**WORK INSTRUCTION**
Are you able to quote each entry exactly as written?

── EXTRACTED ENTRIES ──

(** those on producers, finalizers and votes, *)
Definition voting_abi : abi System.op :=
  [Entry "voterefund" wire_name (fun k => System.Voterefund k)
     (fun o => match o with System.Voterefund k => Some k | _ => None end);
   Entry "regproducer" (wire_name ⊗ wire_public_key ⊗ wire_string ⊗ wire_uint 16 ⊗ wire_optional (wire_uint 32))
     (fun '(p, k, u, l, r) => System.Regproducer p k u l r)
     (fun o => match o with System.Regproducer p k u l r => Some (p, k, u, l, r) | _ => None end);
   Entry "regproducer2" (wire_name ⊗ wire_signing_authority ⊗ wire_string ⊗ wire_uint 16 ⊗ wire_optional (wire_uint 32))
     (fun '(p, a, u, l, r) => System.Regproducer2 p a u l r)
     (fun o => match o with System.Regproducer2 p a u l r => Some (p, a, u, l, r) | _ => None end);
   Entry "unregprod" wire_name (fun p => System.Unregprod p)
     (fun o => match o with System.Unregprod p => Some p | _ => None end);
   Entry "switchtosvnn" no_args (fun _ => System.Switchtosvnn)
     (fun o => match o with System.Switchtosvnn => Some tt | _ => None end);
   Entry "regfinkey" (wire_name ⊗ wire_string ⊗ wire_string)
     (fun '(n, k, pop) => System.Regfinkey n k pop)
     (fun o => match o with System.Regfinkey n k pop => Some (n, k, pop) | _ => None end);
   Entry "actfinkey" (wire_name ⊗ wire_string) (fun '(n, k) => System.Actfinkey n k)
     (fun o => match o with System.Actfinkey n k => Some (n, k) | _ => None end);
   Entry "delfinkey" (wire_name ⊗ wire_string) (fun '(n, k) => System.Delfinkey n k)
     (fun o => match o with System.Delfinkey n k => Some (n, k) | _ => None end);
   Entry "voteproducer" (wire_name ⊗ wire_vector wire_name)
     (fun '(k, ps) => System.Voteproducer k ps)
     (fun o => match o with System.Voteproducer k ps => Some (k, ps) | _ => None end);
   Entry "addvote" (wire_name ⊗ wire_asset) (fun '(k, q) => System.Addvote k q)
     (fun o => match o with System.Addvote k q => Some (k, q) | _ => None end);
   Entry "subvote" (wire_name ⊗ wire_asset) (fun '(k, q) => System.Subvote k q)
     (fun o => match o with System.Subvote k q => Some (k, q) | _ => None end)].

───

**RESULT BELOW**
(** those on producers, finalizers and votes, *)
Definition voting_abi : abi System.op :=
  [Entry "voterefund" wire_name (fun k => System.Voterefund k)
     (fun o => match o with System.Voterefund k => Some k | _ => None end);
   Entry "regproducer" (wire_name ⊗ wire_public_key ⊗ wire_string ⊗ wire_uint 16 ⊗ wire_optional (wire_uint 32))
     (fun '(p, k, u, l, r) => System.Regproducer p k u l r)
     (fun o => match o with System.Regproducer p k u l r => Some (p, k, u, l, r) | _ => None end);
   Entry "regproducer2" (wire_name ⊗ wire_signing_authority ⊗ wire_string ⊗ wire_uint 16 ⊗ wire_optional (wire_uint 32))
     (fun '(p, a, u, l, r) => System.Regproducer2 p a u l r)
     (fun o => match o with System.Regproducer2 p a u l r => Some (p, a, u, l, r) | _ => None end);
   Entry "unregprod" wire_name (fun p => System.Unregprod p)
     (fun o => match o with System.Unregprod p => Some p | _ => None end);
   Entry "switchtosvnn" no_args (fun _ => System.Switchtosvnn)
     (fun o => match o with System.Switchtosvnn => Some tt | _ => None end);
   Entry "regfinkey" (wire_name ⊗ wire_string ⊗ wire_string)
     (fun '(n, k, pop) => System.Regfinkey n k pop)
     (fun o => match o with System.Regfinkey n k pop => Some (n, k, pop) | _ => None end);
   Entry "actfinkey" (wire_name ⊗ wire_string) (fun '(n, k) => System.Actfinkey n k)
     (fun o => match o with System.Actfinkey n k => Some (n, k) | _ => None end);
   Entry "delfinkey" (wire_name ⊗ wire_string) (fun '(n, k) => System.Delfinkey n k)
     (fun o => match o with System.Delfinkey n k => Some (n, k) | _ => None end);
   Entry "voteproducer" (wire_name ⊗ wire_vector wire_name)
     (fun '(k, ps) => System.Voteproducer k ps)
     (fun o => match o with System.Voteproducer k ps => Some (k, ps) | _ => None end);
   Entry "addvote" (wire_name ⊗ wire_asset) (fun '(k, q) => System.Addvote k q)
     (fun o => match o with System.Addvote k q => Some (k, q) | _ => None end);
   Entry "subvote" (wire_name ⊗ wire_asset) (fun '(k, q) => System.Subvote k q)
     (fun o => match o with System.Subvote k q => Some (k, q) | _ => None end)].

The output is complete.